The first objective of this research study was to examine an accessible, online
database (corpus) comprised of 24, 243 atomic social media guideline and policy text
documents from 250 PSE institutions representing 10 countries to identify central
attributes. To determine text meaning from topic extraction, a rotated latent semantic
analysis (rLSA) method was applied (Evangelopoulos & Polyakov, 2014). The second
objective of this investigation was to determine if the distribution of topics analyze in the
corpus differ by PSE institution geographic location. To analyze the diverging topics, the
researcher utilized an iterative consensus-building algorithm (Winson-Geideman &
Evangelopoulos, 2013).
Through the maximum term frequencies, LSA determined a rotated 36-factor
solution that identified common attributes and topics shared among the 24,243 social
media guideline and policy atomic documents. This initial finding produced a list of 36
universal topics discussed in social media guidelines and policies across all 250 PSE
2. institutions from 10 countries. Continually, the applied chi-squared tests, that measured
expected and observed document term counts, identified distribution differences of
content related factors between US and Non-US PSE institutions.
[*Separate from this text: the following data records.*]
(** * qpod-hub: the authenticated local proxy ([qpod/proxy/handlers.py])

  A shallow embedding of [LocalProxyHandler] (HTTP forwarding and the
  WebSocket bridge's connection set-up) and of [SuperviseAndProxyHandler]
  (lazy start of the supervised backend process), with the properties the
  design document states about them.

  Conventions.
  - A Python [str] is a [string]; [bytes] are a [string] as well (a Rocq
    string is a sequence of 8-bit characters), the empty [bytes] being
    [EmptyString].
  - An exception that leaves a function is the [Raises] result of it.
  - The Tornado objects the handlers work on ([HTTPHeaders], the request,
    the client's [HTTPRequest] and [HTTPResponse], the handler's status,
    header set and write buffer) are records holding the attributes the
    handlers read and write.
  - What the outside world does (the backend's answer to [fetch], whether
    the supervised process starts, becomes ready, dies) is an argument of
    the function that meets it. *)

From Stdlib Require Import ZArith NArith String Ascii DecimalString List Lia.
From stdpp Require Import base strings gmap list.

Local Open Scope string_scope.
Local Open Scope list_scope.
Local Open Scope Z_scope.

(** ** Text

  Upper and lower case are those of the ASCII letters, which is what header
  names and the tokens of an [Upgrade] header are made of. *)

Module Text.

Definition is_upper (c : ascii) : bool :=
  ((65 <=? N_of_ascii c) && (N_of_ascii c <=? 90))%N.

Definition is_lower (c : ascii) : bool :=
  ((97 <=? N_of_ascii c) && (N_of_ascii c <=? 122))%N.

Definition lower_char (c : ascii) : ascii :=
  if is_upper c then ascii_of_N (N_of_ascii c + 32) else c.

Definition upper_char (c : ascii) : ascii :=
  if is_lower c then ascii_of_N (N_of_ascii c - 32) else c.

(** [s.lower()] *)
Fixpoint lower (s : string) : string :=
  match s with
  | EmptyString => EmptyString
  | String c t => String (lower_char c) (lower t)
  end.

(** [s.startswith(p)] *)
Definition startswith (s p : string) : bool := String.prefix p s.

(** [str(n)] and ['{}'.format(n)] for a non-negative [int]. *)
Definition str_of_N (n : N) : string := NilEmpty.string_of_uint (N.to_uint n).

(** Truth value of a [str] or [bytes] object: non-empty. *)
Definition truthy (s : string) : bool :=
  match s with EmptyString => false | String _ _ => true end.

End Text.

(** ** [tornado.httputil.HTTPHeaders]

  The handlers read and write header sets only through this class.  It is a
  dictionary from header names in [Http-Header-Case] to the list of values
  received for that name, in order of first insertion; every operation
  normalises the name it is given, so look-ups ignore case. *)

Module HTTPHeaders.

Definition t : Type := list (string * list string).

(** ["-".join(w.capitalize() for w in name.split("-"))]: the first
    character and every character after a dash in upper case, the others
    in lower case. *)
Fixpoint normalize_from (start : bool) (s : string) : string :=
  match s with
  | EmptyString => EmptyString
  | String c rest =>
      String (if start then Text.upper_char c else Text.lower_char c)
             (normalize_from (Ascii.eqb c "-") rest)
  end.

Definition normalize (name : string) : string := normalize_from true name.

Definition empty : t := [].

Fixpoint values (norm : string) (h : t) : option (list string) :=
  match h with
  | [] => None
  | (k, vs) :: rest => if String.eqb k norm then Some vs else values norm rest
  end.

(** [h[name]]: the values joined by commas; [None] stands for [KeyError]. *)
Definition getitem (name : string) (h : t) : option string :=
  match values (normalize name) h with
  | Some vs => Some (String.concat "," vs)
  | None => None
  end.

(** [name in h] *)
Definition contains (name : string) (h : t) : bool :=
  match getitem name h with Some _ => true | None => false end.

(** [h.get(name, default)] *)
Definition get (name default : string) (h : t) : string :=
  match getitem name h with Some v => v | None => default end.

Fixpoint set_norm (norm value : string) (h : t) : t :=
  match h with
  | [] => [(norm, [value])]
  | (k, vs) :: rest =>
      if String.eqb k norm then (k, [value]) :: rest
      else (k, vs) :: set_norm norm value rest
  end.

(** [h[name] = value] *)
Definition setitem (name value : string) (h : t) : t :=
  set_norm (normalize name) value h.

Fixpoint add_norm (norm value : string) (h : t) : t :=
  match h with
  | [] => [(norm, [value])]
  | (k, vs) :: rest =>
      if String.eqb k norm then (k, vs ++ [value]) :: rest
      else (k, vs) :: add_norm norm value rest
  end.

(** [h.add(name, value)] *)
Definition add (name value : string) (h : t) : t :=
  add_norm (normalize name) value h.

Fixpoint del_norm (norm : string) (h : t) : t :=
  match h with
  | [] => []
  | (k, vs) :: rest =>
      if String.eqb k norm then rest else (k, vs) :: del_norm norm rest
  end.

(** [del h[name]]; the handlers delete a name only after testing
    [name in h], so the [KeyError] of an absent name is not modelled. *)
Definition delitem (name : string) (h : t) : t := del_norm (normalize name) h.

(** [h.get_all()]: every (name, value) pair, names in order of first
    insertion, the values of one name together. *)
Fixpoint get_all (h : t) : list (string * string) :=
  match h with
  | [] => []
  | (k, vs) :: rest => map (pair k) vs ++ get_all rest
  end.

(** [HTTPHeaders()] filled by [add], pair after pair: how a header block
    received from a connection becomes an [HTTPHeaders] object. *)
Definition add_all (pairs : list (string * string)) (h : t) : t :=
  fold_left (fun acc kv => add (fst kv) (snd kv) acc) pairs h.

Definition of_pairs (pairs : list (string * string)) : t := add_all pairs empty.

(** [h.copy()] *)
Definition copy (h : t) : t := of_pairs (get_all h).

(** [norm] is one of the names of [h]. *)
Definition has_key (norm : string) (h : t) : bool :=
  existsb (fun kv => String.eqb (fst kv) norm) h.

(** What holds of every [HTTPHeaders] object, since names enter it only
    through [add] and [h[name] = value]: its names are normalised, none
    occurs twice, and each has at least one value. *)
Fixpoint wf (h : t) : bool :=
  match h with
  | [] => true
  | (k, vs) :: rest =>
      String.eqb (normalize k) k
      && match vs with [] => false | _ :: _ => true end
      && negb (has_key k rest)
      && wf rest
  end.

End HTTPHeaders.


(** ** Exceptions and results *)

Inductive exn : Type :=
| ValueError (msg : string)
| KeyError (key : string)
| HTTPError (status_code : Z) (log_message : string)  (* [tornado.web.HTTPError] *)
| OtherError (description : string).                  (* any other exception *)

Inductive result (A : Type) : Type :=
| Returns (a : A)
| Raises (e : exn).

Arguments Returns {A} a.
Arguments Raises {A} e.

(** The status of the response Tornado sends when exception [e] leaves a
    handler method ([RequestHandler._handle_request_exception]): the status
    of a [web.HTTPError], 500 for anything else. *)
Definition error_status (e : exn) : Z :=
  match e with
  | HTTPError status_code _ => status_code
  | _ => 500
  end.

(** ** The objects the handlers work on *)

(** [self.request], the request being served. *)
Record HTTPServerRequest : Type := mkServerRequest {
  method : string;
  query : string;
  headers : HTTPHeaders.t;
  body : string
}.

(** [tornado.httpclient.HTTPRequest], the request sent to the backend.
    [req_body = None] is Python's [body=None]. *)
Record HTTPRequest : Type := mkHTTPRequest {
  url : string;
  req_method : string;
  req_body : option string;
  req_headers : HTTPHeaders.t;
  follow_redirects : bool
}.

(** [HTTPRequest(url=..., headers=...)]: the other arguments at Tornado's
    defaults. *)
Definition HTTPRequest_defaults (u : string) (h : HTTPHeaders.t) : HTTPRequest :=
  mkHTTPRequest u "GET" None h true.

(** [response.error]: an exception object, of which the handler looks at the
    exact type and the text [str(error)]. *)
Record client_error : Type := mkClientError {
  is_HTTPError : bool;  (* [type(error) is httpclient.HTTPError] *)
  error_str : string    (* [str(error)] *)
}.

(** [tornado.httpclient.HTTPResponse], what [fetch(req, raise_error=False)]
    returns. *)
Record HTTPResponse : Type := mkHTTPResponse {
  code : Z;
  reason : string;
  resp_headers : HTTPHeaders.t;
  resp_body : option string;
  error : option client_error
}.

(** The reason phrase of the handler's response: the one given to
    [set_status], or the standard phrase of the status code when none is. *)
Inductive reason_phrase : Type :=
| StandardReason (status_code : Z)
| GivenReason (phrase : string).

(** [simpervisor.SupervisedProcess(name, *cmd, env=..., ready_func=...,
    ready_timeout=..., log=...)]: the arguments it was made with. *)
Record SupervisedProcess : Type := mkSupervisedProcess {
  sp_name : string;
  sp_cmd : list string;
  sp_env : gmap string string;
  sp_ready_timeout : Z
}.

(** The per-target [state] dictionary.  The handlers use three keys of it,
    ['proc_lock'], ['port'] and ['proc'], each with values of one type: a
    field is [None] when its key is not in the dictionary.  The lock itself
    carries no data here; taking and releasing it are events. *)
Record TargetState : Type := mkState {
  proc_lock : option unit;
  port : option N;
  proc : option SupervisedProcess
}.

(** The [port] argument of the forwarding methods: the digits the route
    matched for [LocalProxyHandler], the number bound by the [port] property
    for [SuperviseAndProxyHandler]. *)
Inductive port_arg : Type :=
| PortText (digits : string)
| PortNumber (n : N).

(** [str(port)], ['{port}'.format(port=port)] *)
Definition str_port (p : port_arg) : string :=
  match p with
  | PortText digits => digits
  | PortNumber n => Text.str_of_N n
  end.

(** What a handler does that others can observe, in the order it does it. *)
Inductive event : Type :=
| Activity                        (* [settings['api_last_activity'] = utcnow()] *)
| LogInfo (msg : string)
| SetStatus (status_code : Z)     (* [self.set_status(status_code, ...)] *)
| Fetch (req : HTTPRequest)       (* [await client.fetch(req, raise_error=False)] *)
| AddCallback (uri : string)      (* [IOLoop.current().add_callback(start_websocket_connection)] *)
| WsConnect (req : HTTPRequest)   (* [await pingable_ws_connect(request=..., ...)] *)
| LockAcquired                    (* entering [with (await state['proc_lock'])] *)
| LockReleased                    (* leaving it *)
| ProcStart (p : SupervisedProcess)  (* [await proc.start()] *)
| ProcReady (p : SupervisedProcess)  (* [await proc.ready()] *)
| ProcKill (p : SupervisedProcess).  (* [await proc.kill()] *)

(** A handler object: its configuration, the request, the response under
    construction, the backend WebSocket once connected, the shared [state]
    dictionary of its target, and the events so far. *)
Record Handler : Type := mkHandler {
  base_url : string;
  proxy_base : string;
  rewrite : string;
  name : string;
  request : HTTPServerRequest;
  _status_code : Z;
  _reason : reason_phrase;
  _headers : HTTPHeaders.t;
  _write_buffer : list string;
  ws : option HTTPRequest;
  state : TargetState;
  events : list event
}.

Definition with_request (r : HTTPServerRequest) (self : Handler) : Handler :=
  mkHandler (base_url self) (proxy_base self) (rewrite self) (name self) r
    (_status_code self) (_reason self) (_headers self) (_write_buffer self)
    (ws self) (state self) (events self).

Definition with_status (c : Z) (r : reason_phrase) (self : Handler) : Handler :=
  mkHandler (base_url self) (proxy_base self) (rewrite self) (name self)
    (request self) c r (_headers self) (_write_buffer self)
    (ws self) (state self) (events self).

Definition with_headers (h : HTTPHeaders.t) (self : Handler) : Handler :=
  mkHandler (base_url self) (proxy_base self) (rewrite self) (name self)
    (request self) (_status_code self) (_reason self) h (_write_buffer self)
    (ws self) (state self) (events self).

Definition with_write_buffer (b : list string) (self : Handler) : Handler :=
  mkHandler (base_url self) (proxy_base self) (rewrite self) (name self)
    (request self) (_status_code self) (_reason self) (_headers self) b
    (ws self) (state self) (events self).

Definition with_ws (w : option HTTPRequest) (self : Handler) : Handler :=
  mkHandler (base_url self) (proxy_base self) (rewrite self) (name self)
    (request self) (_status_code self) (_reason self) (_headers self)
    (_write_buffer self) w (state self) (events self).

Definition with_state (s : TargetState) (self : Handler) : Handler :=
  mkHandler (base_url self) (proxy_base self) (rewrite self) (name self)
    (request self) (_status_code self) (_reason self) (_headers self)
    (_write_buffer self) (ws self) s (events self).

Definition emit (e : event) (self : Handler) : Handler :=
  mkHandler (base_url self) (proxy_base self) (rewrite self) (name self)
    (request self) (_status_code self) (_reason self) (_headers self)
    (_write_buffer self) (ws self) (state self) (events self ++ [e]).

(** *** The methods of [tornado.web.RequestHandler] the proxy calls *)

(** [self.set_status(status_code, reason=None)] *)
Definition set_status (status_code : Z) (r : option string) (self : Handler) : Handler :=
  emit (SetStatus status_code)
    (with_status status_code
       (match r with Some phrase => GivenReason phrase | None => StandardReason status_code end)
       self).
This analysis offered a concrete analysis for unstructured text data on the topic of
social media guidance. This resulted in a comprehensive list of recommendations for
developing social media guidelines and policies, and a database of social media
guideline and policy documents for the PSE sector and other related organizations.
Additionally, this research stimulated important theoretical development for how
organizations socially construct a semantic structure within a community of practice
(Wenger, 1998). By assessing the community of practice, comprised of PSE 250
institutions that direct social media use, a corpus of documents provided unstructured
data to evaluate the community. The spontaneous participation and reification process
of the social media guideline and policy document corpus reaffirmed that a corpus-
creating community of practice can instinctively form a knowledge-sharing organization
that provides meaning, values, and identity. These findings should stimulate further
research contributions, and provides practitioners and scholars with tools to measure,
understand, and assess semantic space for other artifacts developed within a
community of practice in other industries, organizations, or distributed associations.